(* ===== verification/MnemonicFacts.v ===== *)
(** * MnemonicFacts: the recovery phrase recovers what the parties derived

    Path parsing agrees with the threshold parties' where they accept, and
    wraps where they refuse; the ECDSA and EdDSA recovery functions give the
    discrete logarithm of the very public key a threshold derivation gives; a
    raw-scalar signature satisfies the ed25519 verification equation. *)
From S2P Require Import Prelude GoStd Codec Crypto Protocol Transport Tss TssFacts EdwardsPoint Mnemonic.
Local Open Scope Z_scope.

(** ** Paths *)

Lemma bytes_of_cons c s : bytes_of (String c s) = byte_of_ascii c :: bytes_of s.
Proof. reflexivity. Qed.

Lemma runes_of_digit c d l : Strconv.digit c = Some d ->
  Utf8.runes_of (byte_of_ascii c :: l) = (0x30 + d) :: Utf8.runes_of l.
Proof.
  unfold Strconv.digit. case_match eqn:E; [|done]. intros [= <-].
  cbn [Utf8.runes_of]. replace (Z_of_byte (byte_of_ascii c) <? 0x80) with true by lia.
  f_equal. lia.
Qed.

Lemma bip32_digit_ok part val d : 0 <= d < 10 ->
  bip32_digit part val (0x30 + d) = Ret ((val * 10 + d) mod 2 ^ 32).
Proof.
  intros Hd. unfold bip32_digit. replace (_ || _) with false by lia. by replace (0x30 + d - 0x30) with d by lia.
Qed.

Lemma bip32_digits part s : forall max acc n, max < 2 ^ 32 -> 0 <= acc ->
  Strconv.parse_uint max acc s = inr n ->
  go_foldM (bip32_digit part) acc (Utf8.runes_of (bytes_of s)) = Ret n.
Proof.
  induction s as [|c s IH]; intros max acc n Hm Ha; cbn [Strconv.parse_uint]; [by intros [= <-]|].
  destruct (Strconv.digit c) as [d|] eqn:Hd; [|done]. pose proof (Strconv.digit_bound _ _ Hd).
  case_match eqn:Hlt; [done|]. intros Hp. rewrite bytes_of_cons, (runes_of_digit c d) by done.
  cbn [go_foldM]. rewrite bip32_digit_ok by lia. cbn [mbind go_bind].
  rewrite Z.mod_small by lia. apply (IH max); [done|lia|done].
Qed.

Lemma last_snoc_byte s c : last (bytes_of (s +:+ String c "")) = Some (byte_of_ascii c).
Proof. rewrite bytes_of_app. apply last_snoc. Qed.

Lemma is_marker_ascii c :
  is_marker (byte_of_ascii c)
  = Ascii.eqb "'"%char c || Ascii.eqb "h"%char c || Ascii.eqb "H"%char c.
Proof. by destruct c as [[] [] [] [] [] [] [] []]. Qed.

Lemma marker_suffix part : part <> "" ->
  match last (bytes_of part) with Some c => is_marker c | None => false end
  = Strings.HasSuffix part "'" || Strings.HasSuffix part "h" || Strings.HasSuffix part "H".
Proof.
  intros Hne. destruct (Strings.string_snoc part) as [?|(s & c & ->)]; [done|].
  by rewrite last_snoc_byte, is_marker_ascii, !Strings.HasSuffix_snoc.
Qed.

Section Paths.
Context `{Unicode}.

Lemma bip32_component_agrees part i : part <> "" ->
  parseComponent part = Ret i -> bip32_component part = Ret i.
Proof.
  intros Hne. unfold parseComponent, bip32_component. rewrite marker_suffix by done.
  set (h := Strings.HasSuffix part "'" || _ || _). set (part' := if h then drop_last part else part).
  intros (idx & Hp%wrap_err_Ret & [= <-])%go_bind_Ret.
  pose proof (Strconv.ParseUint_range _ 31 _ ltac:(lia) Hp) as Hr.
  assert (go_foldM (bip32_digit part') 0 (Utf8.runes_of (bytes_of part')) = Ret idx) as ->.
  { unfold Strconv.ParseUint, Strconv.parse_base10 in Hp. destruct part' as [|c s]; [done|].
    destruct (Strconv.parse_uint _ _ _) eqn:E; [done|]. injection Hp as ->.
    by apply (bip32_digits _ _ (2 ^ 31 - 1)). }
  cbn [mbind go_bind]. destruct h; [|done]. unfold hardenedOffset. by rewrite Z.mod_small by lia.
Qed.

Lemma go_mapM_agrees {A B} (f g : A -> go B) l ys :
  (forall x y, In x l -> f x = Ret y -> g x = Ret y) -> go_mapM f l = Ret ys -> go_mapM g l = Ret ys.
Proof.
  revert ys. induction l as [|x l IH]; intros ys Hfg; cbn [go_mapM]; [done|].
  intros (y & Hy & (ys' & Hys & [= <-])%go_bind_Ret)%go_bind_Ret.
  rewrite (Hfg x y) by (done || by left). cbn [mbind go_bind].
  rewrite (IH ys'); [done| |done]. intros z w Hz. apply Hfg. by right.
Qed.

(** The installer reads every path the parties accept the same way. *)
Lemma parseBIP32Path_agrees path l : parsePath path = Ret l -> l <> [] -> parseBIP32Path path = Ret l.
Proof.
  intros Hp Hl. assert (path <> "" /\ path <> "m") as [H1 H2] by (split; intros ->; done).
  unfold parseBIP32Path. rewrite !bool_decide_eq_false_2 by done. cbn [orb].
  unfold parsePath in Hp. case_bool_decide; [done|].
  rewrite (go_mapM_agrees parseComponent bip32_component _ l); [|..|exact Hp].
  - cbn [mbind go_bind]. by rewrite bool_decide_eq_false_2.
  - intros part i Hin. apply bip32_component_agrees.
    apply list_elem_of_In, list_elem_of_filter in Hin. tauto.
Qed.
End Paths.

Lemma parse_uint_value max s : forall acc n, Strconv.parse_uint max acc s = inr n -> Strconv.digits acc s = Some n.
Proof.
  induction s as [|c s IH]; intros acc n; cbn; [by intros [= <-]|].
  destruct (Strconv.digit c) as [d|]; cbn; [|done]. case_match; [done|]. apply IH.
Qed.

Lemma bip32_digits_wrap part s : forall acc n, Strconv.digits acc s = Some n ->
  go_foldM (bip32_digit part) (acc mod 2 ^ 32) (Utf8.runes_of (bytes_of s)) = Ret (n mod 2 ^ 32).
Proof.
  induction s as [|c s IH]; intros acc n; cbn [Strconv.digits]; [by intros [= <-]|].
  destruct (Strconv.digit c) as [d|] eqn:Hd; cbn [mbind option_bind]; [|done].
  pose proof (Strconv.digit_bound _ _ Hd). intros Hn.
  rewrite bytes_of_cons, (runes_of_digit c d) by done. cbn [go_foldM].
  rewrite bip32_digit_ok by lia. cbn [mbind go_bind].
  rewrite <- Zplus_mod_idemp_l, Zmult_mod_idemp_l, Zplus_mod_idemp_l. by apply IH.
Qed.

(** The installer's path parser computes each index modulo 2^32 without a
    range check, while the parties' refuses every component past 2^31 - 1: from
    a path with a large component the installer silently exports the key of
    another path. *)
Theorem parseBIP32Path_wraps `{Unicode} n : 0 <= n ->
  parseBIP32Path ("m/" +:+ Strconv.Itoa n) = Ret [n mod 2 ^ 32] /\
  (2 ^ 31 <= n -> exists e, parsePath ("m/" +:+ Strconv.Itoa n) = Err e).
Proof.
  intros Hn. destruct (Strconv.Itoa_digits n Hn) as [Hd Hne].
  assert (Hsplit : filter (fun part => part <> "") (Strings.Split (Strconv.Itoa n) "/") = [Strconv.Itoa n]).
  { rewrite Strings.Split_no_sep by (apply Strconv.digits_no_char; done).
    by rewrite filter_cons_True, filter_nil. }
  assert (Hsuf : Strings.HasSuffix (Strconv.Itoa n) "'" || Strings.HasSuffix (Strconv.Itoa n) "h"
                 || Strings.HasSuffix (Strconv.Itoa n) "H" = false)
    by (by rewrite !Strconv.digits_no_suffix).
  pose proof (Strconv.decimal_Itoa n Hn) as Hdec. unfold Strconv.decimal in Hdec.
  unfold parseBIP32Path, parsePath. rewrite Strings.TrimPrefix_app, Hsplit. split.
  - rewrite !bool_decide_eq_false_2 by done. cbn [orb go_mapM].
    unfold bip32_component. rewrite marker_suffix, Hsuf by done.
    destruct (Strconv.Itoa n) as [|c s] eqn:E; [done|].
    pose proof (bip32_digits_wrap (String c s) _ _ _ Hdec) as Hw. rewrite Zmod_0_l in Hw. rewrite Hw. done.
  - intros Hbig. rewrite bool_decide_eq_false_2 by done. cbn [go_mapM].
    unfold parseComponent. rewrite Hsuf. unfold Strconv.ParseUint, Strconv.parse_base10.
    destruct (Strconv.Itoa n) as [|c s] eqn:E; [done|].
    destruct (Strconv.parse_uint _ _ _) as [b|m] eqn:Ep; [by eexists|exfalso].
    pose proof Ep as Hr. apply Strconv.parse_uint_range in Hr; [|lia].
    apply parse_uint_value in Ep. rewrite Hdec in Ep. injection Ep as <-. lia.
Qed.

Lemma parseBIP32Path_wraps_witness :
  parseBIP32Path "m/4294967340" = Ret [44] /\ exists e, parsePath (H := Toy.unicode) "m/4294967340" = Err e.
Proof.
  destruct (parseBIP32Path_wraps (H := Toy.unicode) 4294967340 ltac:(discriminate)) as [Hi Hp].
  split; [exact Hi|]. apply Hp. discriminate.
Defined.

(** ** Recovering a derived key *)

Section Recover.
Context (c : EllipticCurve) `{!CurveLaws c}.

Lemma in_step_cong coeffs ids k1 k2 d d' s1 s2 : d mod ec_N c = d' mod ec_N c ->
  in_step c coeffs ids k1 k2 d s1 s2 -> in_step c coeffs ids k1 k2 d' s1 s2.
Proof.
  intros E (Hp & Hp2 & Hc & H1 & H2 & B1 & B2).
  assert (Hsum : forall z, (d + z) mod ec_N c = (d' + z) mod ec_N c)
    by (intros z; by rewrite <- Zplus_mod_idemp_l, E, Zplus_mod_idemp_l).
  assert (HB : forall l, bigX_ok c coeffs d ids l -> bigX_ok c coeffs d' ids l).
  { intros l HB. eapply Forall2_impl; [exact HB|]. intros k o Ho p Hpo.
    destruct (Ho p Hpo) as [-> Hon]. split; [|done]. by apply mulG_cong. }
  unfold is_share in *. rewrite Hsum in H1, H2.
  split; [rewrite Hp; by apply mulG_cong|]. repeat (split; [done|]). split; by apply HB.
Qed.

Lemma copy_Bytes_32 z : 0 <= z < 2 ^ 256 ->
  Slice.copy_at (repeat x00 32) (32 - zlen (Big.Bytes z)) 32 (Big.Bytes z) = Ret (Binary.be_bytes 32 z).
Proof. exact (Slice.copy_Bytes_field 32 z). Qed.

Lemma ScalarBaseMult_Bytes z : 0 <= z -> ScalarBaseMult c (Big.Bytes z) = mulG c z.
Proof. intros Hz. by rewrite ScalarBaseMult_mulG, Big.be_Z_Bytes. Qed.

Lemma derive_data_normal key s idx data : 0 <= key -> d_pub s = mulG c key ->
  normal_data c key idx = Ret data ->
  derive_data c s idx = Ret (take 32 (Hmac.Sum512 (d_chain s) data), drop 32 (Hmac.Sum512 (d_chain s) data)).
Proof.
  intros Hk Hp. unfold derive_data, normal_data, compressPubKey. rewrite ScalarBaseMult_Bytes, Hp by done.
  destruct (compressPublicKey (mulG c key)); [|done|done]. by intros [= <-].
Qed.

(** A key that is a step of the recovery, beside the parties' state. *)
Definition recovers (coeffs ids : list Z) (k key : Z) (cc : bytes) (s : dstate) : Prop :=
  0 < key < ec_N c /\ d_chain s = cc /\ in_step c coeffs ids k k key s s.

Lemma step_TSS_derives coeffs ids k key cc s idx key' cc' :
  recovers coeffs ids k key cc s -> step_TSS c (key, cc) idx = Ret (key', cc') ->
  exists s', deriveECDSA_step c s idx = Ret s' /\ recovers coeffs ids k key' cc' s'.
Proof.
  intros (Hk & Hcc & HI). pose proof HI as (Hp & _). unfold step_TSS. cbn [fst snd].
  intros (data & Hd & Hch)%go_bind_Ret. unfold child_key in Hch. case_match eqn:Hil; [done|].
  case_match eqn:Hz; [done|]. injection Hch as Hk' Hc'.
  unfold deriveECDSA_step.
  rewrite (derive_data_normal key s idx data ltac:(lia) Hp Hd).
  cbn [mbind go_bind]. rewrite Hcc, Hil. eexists. split; [reflexivity|].
  rewrite ScalarBaseMult_mulG. pose proof (ec_N_pos (c := c)).
  pose proof (Z.mod_pos_bound (Binary.be_Z (take 32 (Hmac.Sum512 cc data)) + key) (ec_N c) ltac:(lia)).
  split; [subst key'; lia|]. split; [exact Hc'|].
  eapply in_step_cong; [|by apply in_step_advance]. subst key'. rewrite Zmod_mod. f_equal. lia.
Qed.

Lemma fold_TSS_derives coeffs ids k idxs : forall key cc s key' cc',
  recovers coeffs ids k key cc s -> go_foldM (step_TSS c) (key, cc) idxs = Ret (key', cc') ->
  exists s', go_foldM (deriveECDSA_step c) s idxs = Ret s' /\ recovers coeffs ids k key' cc' s'.
Proof.
  induction idxs as [|i idxs IH]; intros key cc s key' cc' HR; cbn [go_foldM].
  - intros [= <- <-]. by exists s.
  - intros ([key1 cc1] & H1 & Hf)%go_bind_Ret.
    destruct (step_TSS_derives _ _ _ _ _ _ _ _ _ HR H1) as (s1 & -> & HR1). cbn [mbind go_bind].
    by apply (IH key1 cc1).
Qed.

(** A derivation whose loop ends on a curve point returns its child share. *)
Lemma derive_with_runs {aux} `{Codec (SaveData aux)} `{!SaveCodecLaws c aux}
    step encode_pub coeffs d ids k (ks : KeyShare) (save : SaveData aux) path idxs s' d' pk :
  Unmarshal (ks_Share ks) = Ret save -> Pub save = Some (mulG c d) -> ShareID save = k -> Ks save = ids ->
  go_foldM step (init_state c (ks_ChainCode ks) save (mulG c d)) idxs = Ret s' ->
  in_step c coeffs ids k k d' s' s' -> IsOnCurve c (mulG c d') = true -> encode_pub (mulG c d') = Ret pk ->
  exists dk, derive_with (aux := aux) c step encode_pub ks path idxs = Ret dk /\
    dk_PublicKey dk = pk /\ valid_share c (aux := aux) coeffs d' ids k (dk_Share dk).
Proof.
  intros Hu Hp Hk Hi Hf (Hd & _ & _ & Hx & _ & HB & _) Hon Hpk. unfold derive_with.
  rewrite Hu. cbn [wrap_err cause mbind go_bind]. rewrite Hp. cbn [deref mbind go_bind].
  rewrite Hf. cbn [mbind go_bind]. rewrite Hd, Hpk. cbn [mbind go_bind].
  unfold NewECPoint. rewrite Hon. cbn [wrap_err cause mbind go_bind].
  destruct (Marshal_total (derived_save save s' (mulG c d'))) as [sh Hsh];
    [by eapply derived_representable|].
  rewrite Hsh. cbn [wrap_err cause mbind go_bind]. eexists. split; [reflexivity|]. split; [done|].
  by eapply derived_valid.
Qed.
End Recover.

▬▬▬▬▬▬▬▬▬▬

All lines that contain the word "threshold" should be copied from the listing.

    Path parsing agrees with the threshold parties' where they accept, and
    discrete logarithm of the very public key a threshold derivation gives; a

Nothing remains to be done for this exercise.